* [Task details]
After finding the line with "by intros [= <-]." in the entries below, retype exactly each line from there through the line with "intros [Hs]. cbv zeta. unfold create_blueprint.", including that final line.

*-*-*

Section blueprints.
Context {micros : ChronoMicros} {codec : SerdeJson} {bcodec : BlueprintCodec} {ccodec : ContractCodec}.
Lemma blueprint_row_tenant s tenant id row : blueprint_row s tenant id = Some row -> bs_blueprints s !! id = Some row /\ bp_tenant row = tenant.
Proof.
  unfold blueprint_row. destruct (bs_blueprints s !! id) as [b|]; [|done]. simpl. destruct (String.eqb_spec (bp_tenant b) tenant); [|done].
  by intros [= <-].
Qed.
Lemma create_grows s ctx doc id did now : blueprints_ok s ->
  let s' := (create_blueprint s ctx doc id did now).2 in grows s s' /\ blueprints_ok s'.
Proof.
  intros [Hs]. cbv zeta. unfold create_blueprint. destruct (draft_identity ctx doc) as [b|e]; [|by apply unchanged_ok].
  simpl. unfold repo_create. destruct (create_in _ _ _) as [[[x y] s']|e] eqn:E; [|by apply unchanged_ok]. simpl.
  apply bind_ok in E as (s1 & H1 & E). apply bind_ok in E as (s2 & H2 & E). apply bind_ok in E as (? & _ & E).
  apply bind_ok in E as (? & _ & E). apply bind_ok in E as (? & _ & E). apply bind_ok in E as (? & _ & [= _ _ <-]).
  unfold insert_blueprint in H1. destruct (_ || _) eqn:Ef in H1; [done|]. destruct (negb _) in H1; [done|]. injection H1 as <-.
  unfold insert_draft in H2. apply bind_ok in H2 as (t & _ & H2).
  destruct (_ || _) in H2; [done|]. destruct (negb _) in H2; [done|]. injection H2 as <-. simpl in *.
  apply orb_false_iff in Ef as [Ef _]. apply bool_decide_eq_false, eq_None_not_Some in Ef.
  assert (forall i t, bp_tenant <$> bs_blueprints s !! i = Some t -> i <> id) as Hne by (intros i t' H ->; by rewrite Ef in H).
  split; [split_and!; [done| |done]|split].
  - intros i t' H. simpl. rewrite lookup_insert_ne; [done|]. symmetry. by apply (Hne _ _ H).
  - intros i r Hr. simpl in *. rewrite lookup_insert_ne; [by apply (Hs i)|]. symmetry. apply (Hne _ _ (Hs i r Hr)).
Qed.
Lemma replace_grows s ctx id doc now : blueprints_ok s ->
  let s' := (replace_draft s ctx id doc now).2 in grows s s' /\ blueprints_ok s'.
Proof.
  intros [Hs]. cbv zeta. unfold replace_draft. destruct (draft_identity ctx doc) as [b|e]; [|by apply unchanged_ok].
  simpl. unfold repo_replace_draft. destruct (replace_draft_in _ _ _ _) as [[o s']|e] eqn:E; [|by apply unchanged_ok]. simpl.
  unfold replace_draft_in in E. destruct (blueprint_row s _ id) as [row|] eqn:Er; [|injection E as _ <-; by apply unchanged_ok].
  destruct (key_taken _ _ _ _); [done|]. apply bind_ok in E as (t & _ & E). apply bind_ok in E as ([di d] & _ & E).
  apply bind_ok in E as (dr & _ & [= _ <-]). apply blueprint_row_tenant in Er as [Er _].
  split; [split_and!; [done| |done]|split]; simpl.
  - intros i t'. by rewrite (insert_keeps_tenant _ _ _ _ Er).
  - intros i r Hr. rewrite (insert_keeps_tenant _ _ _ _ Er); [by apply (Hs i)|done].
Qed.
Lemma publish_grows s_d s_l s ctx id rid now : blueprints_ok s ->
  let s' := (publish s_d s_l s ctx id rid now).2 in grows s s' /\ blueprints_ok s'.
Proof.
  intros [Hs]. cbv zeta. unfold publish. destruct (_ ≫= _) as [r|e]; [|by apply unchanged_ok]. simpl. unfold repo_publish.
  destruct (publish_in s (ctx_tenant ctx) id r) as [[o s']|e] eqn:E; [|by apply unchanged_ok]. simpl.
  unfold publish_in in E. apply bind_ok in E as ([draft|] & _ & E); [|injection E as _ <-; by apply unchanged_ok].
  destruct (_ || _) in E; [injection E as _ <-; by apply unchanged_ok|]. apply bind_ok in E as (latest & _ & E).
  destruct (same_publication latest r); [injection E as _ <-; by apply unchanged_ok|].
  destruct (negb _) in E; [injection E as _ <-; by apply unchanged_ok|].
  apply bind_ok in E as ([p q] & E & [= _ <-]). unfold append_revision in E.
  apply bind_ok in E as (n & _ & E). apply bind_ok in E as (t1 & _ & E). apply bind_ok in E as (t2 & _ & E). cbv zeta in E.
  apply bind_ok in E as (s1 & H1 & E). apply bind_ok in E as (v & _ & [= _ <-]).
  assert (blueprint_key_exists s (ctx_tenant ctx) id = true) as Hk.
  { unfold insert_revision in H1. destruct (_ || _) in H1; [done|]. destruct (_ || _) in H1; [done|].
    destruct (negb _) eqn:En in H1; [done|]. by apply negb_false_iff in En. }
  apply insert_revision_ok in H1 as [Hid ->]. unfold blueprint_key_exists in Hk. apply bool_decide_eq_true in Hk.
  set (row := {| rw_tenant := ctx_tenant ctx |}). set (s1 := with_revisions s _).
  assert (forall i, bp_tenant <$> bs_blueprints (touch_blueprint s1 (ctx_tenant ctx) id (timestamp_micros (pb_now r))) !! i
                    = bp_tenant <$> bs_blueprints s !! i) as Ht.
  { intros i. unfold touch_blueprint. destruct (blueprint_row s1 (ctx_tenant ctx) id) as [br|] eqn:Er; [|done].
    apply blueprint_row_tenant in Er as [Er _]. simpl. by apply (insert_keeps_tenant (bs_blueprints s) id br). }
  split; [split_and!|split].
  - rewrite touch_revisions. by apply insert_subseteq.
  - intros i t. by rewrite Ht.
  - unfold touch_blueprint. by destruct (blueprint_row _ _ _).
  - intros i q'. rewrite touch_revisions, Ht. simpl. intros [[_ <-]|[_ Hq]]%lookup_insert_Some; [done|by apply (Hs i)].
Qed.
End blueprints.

*-*-*

* [Answer for this exercise]
  by intros [= <-].
Qed.
Lemma create_grows s ctx doc id did now : blueprints_ok s ->
  let s' := (create_blueprint s ctx doc id did now).2 in grows s s' /\ blueprints_ok s'.
Proof.
  intros [Hs]. cbv zeta. unfold create_blueprint. destruct (draft_identity ctx doc) as [b|e]; [|by apply unchanged_ok].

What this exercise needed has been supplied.